Why was salt in ancient times so expensive?

The relationship between humans and salt began from ancient times. Sodium chloride is an essential life-forming element of a person who needs to consume every day. Already from ancient times, a person added salt into his food. But it was not at all the seasoning, to which the modern person was used: the plants were burned in the sea water burned, leaving after themselves a saltwaten ash, which foods sprinkled.

Salt was actively used in agriculture, in animal husbandry and, of course, Sol served as an excellent antiseptic that defended products from rotting. In other words, salt was a valuable and indispensable resource. For thousands of years, she was worth a fabulous money, and to afford to have on the table with salt, filled with salt, only wealthy people could. Pretty strange, given the fact that the salt is common throughout the planet, and can be produced in many ways.

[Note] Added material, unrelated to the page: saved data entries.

Lemma serve_sound N r : sound N r (serve r).
Proof using Type.
  destruct r as [p m diff t|m status| |id body]; [apply sound_create|apply sound_list|apply sound_sweep|].
  cbn [serve]. unfold resolve_escalation, resolve. destruct (q_sticky body); [exact I|]. cbn [pbind pcatch atomic select].
  apply sound_expires. intros d HN. split; [apply drawn_expires|]. cbn. split; [|done].
  apply sound_quiet; [done|]. intros [expiring|e]; cbn; [|by destruct e; split]. split; [|done].
  apply sound_quiet; [done|]. intros [[row|]|e]; cbn; [|by split|by destruct e; split].
  destruct (_ || _); cbn; [by split|]. destruct (negb _); cbn; [by split|]. destruct (receipt _ _ _ _ _) as [sig|e] eqn:Hsig; cbn.
  - split; [|done]. apply sound_answer; [lia|done].
  - by destruct e; split.
Qed.
(** ** The count of answers *)

Definition answers (id : string) (requests : list request) (pool : list (prog desk (list EscalationView))) : Z :=
  foldr Z.add 0 (zip_with (fun r p => Z.b2z (wins id r p)) requests pool).

Lemma answers_insert id requests pool i r p p' : requests !! i = Some r -> pool !! i = Some p ->
  answers id requests (<[i := p']> pool) = answers id requests pool - Z.b2z (wins id r p) + Z.b2z (wins id r p').
Proof using Type.
  revert pool i. induction requests as [|r0 requests IH]; intros [|q pool] [|i] Hr Hp; try done.
  - injection Hr as ->. injection Hp as ->. unfold answers. cbn. lia.
  - specialize (IH pool i Hr Hp). change (<[S i := p']> (q :: pool)) with (q :: <[i := p']> pool). unfold answers in *. cbn [zip_with foldr] in *. lia.
Qed.
(** The amount of the body is checked before the endpoint runs. *)
Definition charge_endpoint (body : ChargeRequest) : prog shop (Z * pydict) :=
  match _fixed_amount (b_amount body) with
  | Raise e => if is_value_error e then pret (422, []) else praise e
  | Ok _ =>
      pcatch (receipt <~ charge body ; pret (200, receipt_dump receipt))
        (fun e => match e with
                  | ChargeRefused reason => Some (pret (402, [("reason_code", VStr reason); ("purchase_id", VStr (b_purchase_id body))]%string))
                  | ChargeSettlementError =>
                      Some (pret (500, [("reason_code", VStr (ReasonCode_value RAIL_ERROR)); ("purchase_id", VStr (b_purchase_id body))]%string))
                  | _ => None
                  end)
  end.
End Merchant.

It should not be thought that our ancestors knew about the methods of salt mining. For example, on the Black Sea coast, an ancient center for the manufacture of salt was found by archaeologists. According to approximate estimates, by the end of the 5th millennium BC, about 5 tons of salts were made here annually.

Why was the salt in antiquity so expensive? The entire history of salt to the newest time is characterized by the fact that its prey has never time for its consumption, making it a scarce product. This was largely due to the imperfection of salt mining technologies, as well as poorly developed logistics. For example, to organize the evaporation of the salt, it was necessary to have a huge army of workers who will support constant fire, pour water, export a finished product and deliver it to the warehouse. At the same time, solevating centers and traveling from there caravans like magnets attracted gangster hays to themselves - so it was not to do without additional security. All this required a huge cash costs, which is why the price has just made the salt has already initially turned out to be high.

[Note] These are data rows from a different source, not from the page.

(** Statements that ask the rail for nothing and leave the tables alone. *)
Definition asks_nothing (s s' : shop) : Prop := rail_calls s' = rail_calls s /\ orders s' = orders s /\ offers s' = offers s.
#[export] Instance asks_nothing_preorder : PreOrder asks_nothing.
Proof. split; [by intros s|]. intros a b c (H1 & H2 & H3) (E1 & E2 & E3). unfold asks_nothing. split_and!; congruence. Qed.

Lemma mandate_asks_nothing token : does asks_nothing (_verify_mandate token).
Proof using Type.
  unfold Merchant._verify_mandate. apply does_catch; [|intros []; cbn; try done; by destruct (is_value_error _)].
  apply does_bind; [|intros ks; apply does_bind; [by apply does_atomic|by intros]]. unfold keys. apply does_bind.
  - apply does_atomic. intros s. unfold sbind, gets. cbn. done.
  - intros [ks|]; [done|]. apply does_bind; [|intros; by apply does_atomic]. apply does_atomic. intros s. unfold sbind, lift. cbn. done.
Qed.

(** Everything the charge checks of an order, down to a quoted cart. *)
Definition due (body : ChargeRequest) (offer : CatalogOffer) (s : shop) (order_id : string) (order : MerchantOrder) (amount : Decimal.dec) : Prop :=
  verify_checkout (b_checkout_jwt body) s = (Ok (order_id, order), s) /\ cart_bound body = Ok true /\ m_offer_id order = f_offer_id offer /\
  decimal_of_string (f_amount offer) = Ok amount /\ deq (m_amount order) amount = true /\ m_status order = "quoted"%string.

Definition kernel_says (body : ChargeRequest) (n : nat) : res (DecisionValue * option ReasonCode) :=
  verify_answer decision_valid (post_verify n (b_mandate_id body) (b_intent_jwt body) (override (or_str (b_idempotency_key body) None) (b_purchase_id body)) (n_agent (b_intent body))).

(** The rail is asked only for a cart that is due, approved by the kernel. *)
Lemma charge_order_asks body offer s : rail_calls (charge_order body offer s).2 = rail_calls s \/
  exists order_id order amount reason, due body offer s order_id order amount /\ kernel_says body (drawn s) = Ok (APPROVED, reason).
Proof using Type.
  unfold Merchant.charge_order, sbind, catch, lift, raise. destruct (verify_checkout (b_checkout_jwt body) s) as [[[id order]|e] t] eqn:Ev.
  2: { left. pose proof (proj1 (verify_checkout_does merchant_id merchant_kid signing_key crv (b_checkout_jwt body) s)) as Hs. rewrite Ev in Hs. cbn in Hs. subst t. by destruct e. }
  pose proof (proj1 (verify_checkout_does merchant_id merchant_kid signing_key crv (b_checkout_jwt body) s)) as Hs. rewrite Ev in Hs. cbn in Hs. subst t.
  destruct (cart_bound body) as [[]|] eqn:Eb; cbn [negb]; [|by left..]. cbn [fst snd]. destruct (String.eqb_spec (m_offer_id order) (f_offer_id offer)) as [Hof|]; cbn [negb]; [|by left].
  destruct (decimal_of_string (f_amount offer)) as [amount|] eqn:Ea; [|by left]. destruct (deq (m_amount order) amount) eqn:Ed; cbn [negb]; [|by left].
  destruct (String.eqb (m_status order) "captured"); [by left|]. destruct (String.eqb_spec (m_status order) "quoted") as [Hq|]; cbn [negb]; [|by left].
  unfold Merchant.settle_order, sbind, lift, raise, draw. fold (kernel_says body (drawn s)). destruct (kernel_says body (drawn s)) as [[d reason]|e] eqn:Ek; [|left; by destruct e].
  cbn [fst snd]. destruct (bool_decide_reflect (d = APPROVED)) as [->|]; cbn [negb]; [|by left]. right. by exists id, order, amount, reason.
Qed.

(** Such a cart is asked for, and when no receipt comes back nothing else changes. *)
Lemma due_is_asked body offer s order_id order amount reason : due body offer s order_id order amount -> kernel_says body (drawn s) = Ok (APPROVED, reason) ->
  exists rest, rail_calls (charge_order body offer s).2 = rail_calls s ++ [rail_call body offer amount] /\
    (payment_answer pydantic_datetime pydantic_bool (post_payment (S (drawn s)) (rail_call body offer amount)) = Raise (RailError EmptyString) ->
     charge_order body offer s = (Raise (refusal RAIL_ERROR), rest) /\ orders rest = orders s /\ offers rest = offers s).
Proof using Type.
  intros (Ev & Eb & Eo & Ea & Ed & Eq) Ek. unfold Merchant.charge_order, sbind, catch, lift, raise. rewrite Ev, Eb. cbn [negb fst snd]. rewrite Eo, String.eqb_refl. cbn [negb].
  rewrite Ea, Ed, Eq. cbn [negb String.eqb Ascii.eqb Bool.eqb]. unfold Merchant.settle_order, sbind, lift, raise, draw. fold (kernel_says body (drawn s)). rewrite Ek. cbn [fst snd].
  rewrite bool_decide_eq_true_2 by done. cbn [negb]. unfold catch, Merchant.rail_capture, sbind, modify, lift, draw, raise. cbn [drawn log_call].
  set (c := rail_call body offer amount). destruct (payment_answer _ _ _) as [r|e] eqn:Er.
  - exists s. split; [|done]. unfold mark_captured. rewrite Eq. cbn [String.eqb Ascii.eqb Bool.eqb andb]. unfold now, sbind, draw, ret, raise. cbn [drawn log_call].
    match goal with |- context [existsb ?f ?l] => destruct (existsb f l) end; done.
  - eexists. split; [by destruct e|]. intros [= ->]. cbn. done.
Qed.

(** What a charge comes to once the mandate, the intent and the price stand. *)
Definition reaches (body : ChargeRequest) (s : shop) (claims : ClaimsView) (later : shop) (offer : CatalogOffer) : Prop :=
  run_prog (_verify_mandate (b_mandate_sd_jwt body)) s = (Ok claims, later) /\ intent_stands merchant_id body claims (unix_seconds (utc (drawn later))) = Ok tt /\
  (run_prog (get_offer (n_offer_id (b_intent body))) s).1 = Ok (Some offer) /\ same_price body offer = Ok true.

Lemma reaches_order body s claims later offer : reaches body s claims later offer -> run_prog (charge body) s = in_transaction (charge_order body offer) (draw later).2.
Proof using Type.
  intros (Hm & Hi & Ho & Hp). unfold Merchant.charge. rewrite run_pbind. unfold sbind at 1. rewrite Hm, run_pbind. unfold sbind at 1. cbn [atomic run_prog].
  unfold now, sbind at 1. cbn [draw ret]. unfold _verify_intent. rewrite Hi. cbn [plift pbind]. rewrite run_pbind. unfold sbind at 1. cbn [get_offer select atomic run_prog gets] in *.
  destruct (does_run asks_nothing _ s _ (mandate_asks_nothing (b_mandate_sd_jwt body))) as (_ & _ & Hoff). rewrite Hm in Hoff. cbn [snd] in Hoff. cbn [offers fst snd] in *. rewrite <- Hoff in Ho.
  injection Ho as Ho. rewrite Ho. unfold _verify_price. rewrite Hp. cbn [atomic run_prog draw snd]. by destruct (in_transaction _ _).
Qed.

(** A charge after which the rail was asked had all of that. *)
Lemma charge_asks body s : rail_calls (run_prog (charge body) s).2 <> rail_calls s -> exists claims later offer, reaches body s claims later offer.
Proof using Type.
  intros Hne. destruct (does_run asks_nothing _ s _ (mandate_asks_nothing (b_mandate_sd_jwt body))) as (Hcalls & _ & Hoff).
  destruct (run_prog (_verify_mandate (b_mandate_sd_jwt body)) s) as [[claims|e] later] eqn:Hm; unfold Merchant.charge in Hne; rewrite run_pbind in Hne; unfold sbind at 1 in Hne; rewrite Hm in Hne; [|done].
  cbn [fst snd] in *. rewrite run_pbind in Hne. unfold sbind at 1 in Hne. cbn [atomic run_prog] in Hne. unfold now, sbind at 1 in Hne. cbn [draw ret] in Hne. unfold _verify_intent in Hne.
  destruct (intent_stands merchant_id body claims _) as [[]|] eqn:Hi; [|done]. cbn [plift pbind] in Hne. rewrite run_pbind in Hne. unfold sbind at 1 in Hne.
  cbn [get_offer select atomic run_prog gets offers] in Hne. rewrite Hoff in Hne. exists claims, later.
  destruct (run_prog (get_offer (n_offer_id (b_intent body))) s).1 as [[offer|]|] eqn:Ho; cbn [get_offer select atomic run_prog gets offers fst] in Ho; [|by injection Ho as Ho; rewrite Ho in Hne|done].
  injection Ho as Ho. rewrite Ho in Hne. unfold _verify_price in Hne. exists offer. destruct (same_price body offer) as [[]|e] eqn:Hp; [|done|by destruct (_ || _)].
  split; [done|]. split; [done|]. split; [|done]. cbn. by rewrite Ho.
Qed.

Lemma endpoint_of_charge body s : match _fixed_amount (b_amount body) with
  | Ok _ => (run_prog (charge_endpoint body) s).2 = (run_prog (charge body) s).2 /\
            (forall reason, (run_prog (charge body) s).1 = Raise (ChargeRefused reason) ->
               (run_prog (charge_endpoint body) s).1 = Ok (402, [("reason_code", VStr reason); ("purchase_id", VStr (b_purchase_id body))]%string))
  | Raise _ => (run_prog (charge_endpoint body) s).2 = s
  end.
Proof using Type.
  unfold Merchant.charge_endpoint. destruct (_fixed_amount (b_amount body)) as [t|e]; [|by destruct (is_value_error e)]. rewrite run_pcatch. unfold catch. rewrite run_pbind. unfold sbind.
  destruct (run_prog (charge body) s) as [[r|e] s']; cbn; [by split|]. split; [by destruct e|]. by intros reason [= ->].
Qed.

Lemma verify_checkout_orders jwt r s s' : orders s' = orders s -> verify_checkout jwt s = (r, s) -> verify_checkout jwt s' = (r, s').
Proof using Type.
  intros Ho. unfold Merchant.verify_checkout, sbind, lift, gets, raise, ret. destruct (cart_of _ _ _ _) as [payload|]; [|by intros [= <-]].
  destruct (py_get payload "order_id") as [[]|]; try by intros [= <-]. cbn beta iota. rewrite Ho. destruct (orders s !! _) as [order|]; [|by intros [= <-]]. destruct (same_cart _ _ _ _); by intros [= <-].
Qed.

(** The same purchase asked again by the customer, under an id of its own. *)
Definition asked_again (purchase_id : string) (body : ChargeRequest) : ChargeRequest :=
  {| b_purchase_id := purchase_id; b_mandate_id := b_mandate_id body; b_mandate_sd_jwt := b_mandate_sd_jwt body; b_intent := b_intent body; b_intent_jwt := b_intent_jwt body;
     b_checkout_jwt := b_checkout_jwt body; b_payment_method_ref := b_payment_method_ref body; b_amount := b_amount body; b_currency := b_currency body; b_idempotency_key := None |}.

Over the centuries, salt mining was the task of state importance, so permits for its production were issued only to a limited number of companies that operated on the market as monopolists, establishing overestimated prices for the product.

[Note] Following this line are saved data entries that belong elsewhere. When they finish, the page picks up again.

(* ===== verification/ApiMandateFacts.v ===== *)
(** Mandates of the API lane under requests that race (ApiMandate.v): what stands
    behind every mandate that left its draft, and the challenge that locks a
    revocation out. *)
From stdpp Require Import pretty.
From S2P Require Import Prelude PyTime Decimal Json JsonLogic JsonParse Base64 Sha256 Models Canonical Jose RappiClient Prog AgentRules SdJwt SdJwtFacts StateMachine ApiEscalation ApiMandate.

(** ** The rail after a revocation *)

Lemma instruments_nodup id o : NoDup (instruments_for id o).
Proof.
  unfold instruments_for. assert (Hs : NoDup (map_to_list (instruments o)).*1) by apply NoDup_fst_map_to_list. revert Hs.
  induction (map_to_list (instruments o)) as [|[k x] l IH]; cbn; [done|]. intros [Hk Hl]%NoDup_cons. destruct (active_for id x); [|by apply IH].
  cbn. apply NoDup_cons. split; [|by apply IH]. intros Hin. apply Hk. apply list_elem_of_fmap in Hin as (kv & -> & Hkv). apply list_elem_of_In, filter_In in Hkv as [Hkv _].
  apply list_elem_of_fmap. exists kv. split; [done|by apply list_elem_of_In].
Qed.
Lemma instruments_elem id o t inst : instruments o !! t = Some inst -> t ∈ instruments_for id o <-> active_for id inst = true.
Proof.
  intros Ht. unfold instruments_for. rewrite list_elem_of_fmap. split.
  - intros ([k x] & -> & Hin). apply list_elem_of_In, filter_In in Hin as [Hin Ha]. apply list_elem_of_In, elem_of_map_to_list in Hin. cbn in *. congruence.
  - intros Ha. exists (t, inst). split; [done|]. apply list_elem_of_In, filter_In. split; [|done]. by apply list_elem_of_In, elem_of_map_to_list.
Qed.

Section Deletions.
Variable rail_delete : nat -> string -> res (Z * option pyval).

(** The tokens the rail was asked to delete, and the ones it answered. *)
Lemma deletions_run tokens o : NoDup tokens -> exists del o', run_prog (delete_each rail_delete tokens) o = (Ok del, o') /\ mandates o' = mandates o /\
  instruments o' = instruments o /\ deletions o' = deletions o ++ tokens /\ (forall t, t ∈ del -> t ∈ tokens) /\
  forall t, t ∈ tokens -> exists n, (t ∈ del) <-> is_ok (delete_payment_token (rail_delete n t)) = true.
Proof.
  intros Hnd. revert o. induction Hnd as [|t l Ht Hnd IH]; intros o; [exists [], o; rewrite app_nil_r; by split_and!; try set_solver|].
  cbn [delete_each]. rewrite run_pbind. cbn. unfold sbind. cbn. set (answer := is_ok _). set (o1 := set_events _ _). destruct (IH o1) as (del & o' & Hrun & E1 & E2 & E3 & Hsub & Hdel).
  rewrite run_pbind. unfold sbind. rewrite Hrun. exists (if answer then t :: del else del), o'. split_and!; [done..|rewrite E3; cbn; by rewrite <- app_assoc|destruct answer; set_solver|].
  intros x Hx. destruct (decide (x = t)) as [->|Hne].
  - exists (drawn (events o)). fold answer. destruct answer; [set_solver|]. split; [|done]. intros Hin. by apply Hsub in Hin.
  - destruct (Hdel x) as [n Hn]; [set_solver|]. exists n. rewrite <- Hn. destruct answer; set_solver.
Qed.
End Deletions.

Section Marks.
Variable utc : nat -> Z.

Lemma marks_run tokens o : exists o', mark_each utc tokens o = (Ok tt, o') /\ mandates o' = mandates o /\ deletions o' = deletions o /\
  forall t, if decide (t ∈ tokens) then i_status <$> instruments o' !! t = (fun _ => "deleted"%string) <$> instruments o !! t else instruments o' !! t = instruments o !! t.
Proof.
  revert o. induction tokens as [|t l IH]; intros o; [exists o; split_and!; try done; intros x; by destruct (decide (x ∈ [])) as [?%elem_of_nil|]|].
  cbn [mark_each]. unfold sbind at 1. cbn. unfold sbind, mark_instrument_deleted, update_row. cbn. destruct (instruments o !! t) as [row|] eqn:Et.
  - set (o1 := set_instruments _ _). destruct (IH o1) as (o' & Hrun & E1 & E2 & Hmark). exists o'. split_and!; [done..|]. intros x. specialize (Hmark x). cbn in Hmark.
    destruct (decide (x = t)) as [->|Hne].
    + rewrite decide_True by set_solver. rewrite lookup_insert_eq in Hmark. rewrite Et. destruct (decide (t ∈ l)); [exact Hmark|by rewrite Hmark].
    + rewrite lookup_insert_ne in Hmark by done. destruct (decide (x ∈ l)); [rewrite decide_True by set_solver; exact Hmark|rewrite decide_False by set_solver; exact Hmark].
  - set (o1 := set_events _ o). destruct (IH o1) as (o' & Hrun & E1 & E2 & Hmark). exists o'. split_and!; [done..|]. intros x. specialize (Hmark x). cbn in Hmark.
    destruct (decide (x = t)) as [->|Hne].
    + rewrite decide_True by set_solver. rewrite Et in *. destruct (decide (t ∈ l)); [exact Hmark|by rewrite Hmark].
    + destruct (decide (x ∈ l)); [rewrite decide_True by set_solver; exact Hmark|rewrite decide_False by set_solver; exact Hmark].
Qed.
End Marks.

Section Facts.
Context `{JwkLibrary, !ClaimsLibrary}.
Variables (ulid : nat -> string) (utc : nat -> Z) (registration_challenge : nat -> string) (fresh_jwk : nat -> pydict) (salts : nat -> nat -> string)
  (rail_enroll rail_delete : nat -> string -> res (Z * option pyval)).
Variables (webauthn_registration : pydict -> string -> res (string * string * Z)) (webauthn_assertion : pydict -> string -> string -> Z -> res Z).
Variables (pydantic_datetime : string -> res Z) (issuer issuer_kid : string) (issuer_key : Key) (challenge_ttl_seconds : Z).

(** ** Requests *)

Inductive request : Type :=
| BeginRegistration (user_id : string)
| CompleteRegistration (value : string) (response : pydict)
| CreateMandate (input : MandateClaimsInput)
| Activate (mandate_id : string) (body : PasskeyAssertion)
| BeginRevoke (mandate_id : string)
| Revoke (mandate_id : string) (body : PasskeyAssertion)
| ListMandates (user_id : string)
| GetMandate (mandate_id : string).

Definition serve (r : request) : prog office unit :=
  match r with
  | BeginRegistration user_id => _ <~ begin_registration utc registration_challenge challenge_ttl_seconds user_id ; pret tt
  | CompleteRegistration value response => _ <~ complete_registration utc webauthn_registration value response ; pret tt
  | CreateMandate input => _ <~ create_mandate ulid utc fresh_jwk rail_enroll issuer challenge_ttl_seconds input ; pret tt
  | Activate id body => _ <~ assert_passkey ulid utc salts webauthn_assertion issuer_kid issuer_key id body ; pret tt
  | BeginRevoke id => _ <~ begin_revoke utc challenge_ttl_seconds id ; pret tt
  | Revoke id body => _ <~ revoke_mandate ulid utc rail_delete webauthn_assertion pydantic_datetime id body ; pret tt
  | ListMandates user_id => _ <~ list_mandates pydantic_datetime user_id ; pret tt
  | GetMandate id => _ <~ get_mandate_view pydantic_datetime id ; pret tt
  end.

(** ** What stands behind a mandate *)

(** The request that presents a gesture. *)
Definition presents (purpose : Purpose) (id : string) (body : PasskeyAssertion) : option request :=
  match purpose with ACTIVATE => Some (Activate id body) | REVOKE => Some (Revoke id body) | REGISTER => None end.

In addition, the very state itself played a role in increasing the price of a resource by introducing the so-called "tax on salt" - a certain percentage, which the mining company was obliged to be given to the state from each submitted salt. Because of the small number of salvastivating centers, such a tax was convenient, simply and profitable, so most countries were not in a hurry with his cancellation until the end of the 19th century. But finally, the cancellation of the tax on salt to the technological progress in the field of energy resources collapsed the price of salt, which became available to the absolute majority of the population, having ceased to be considered a scarce product.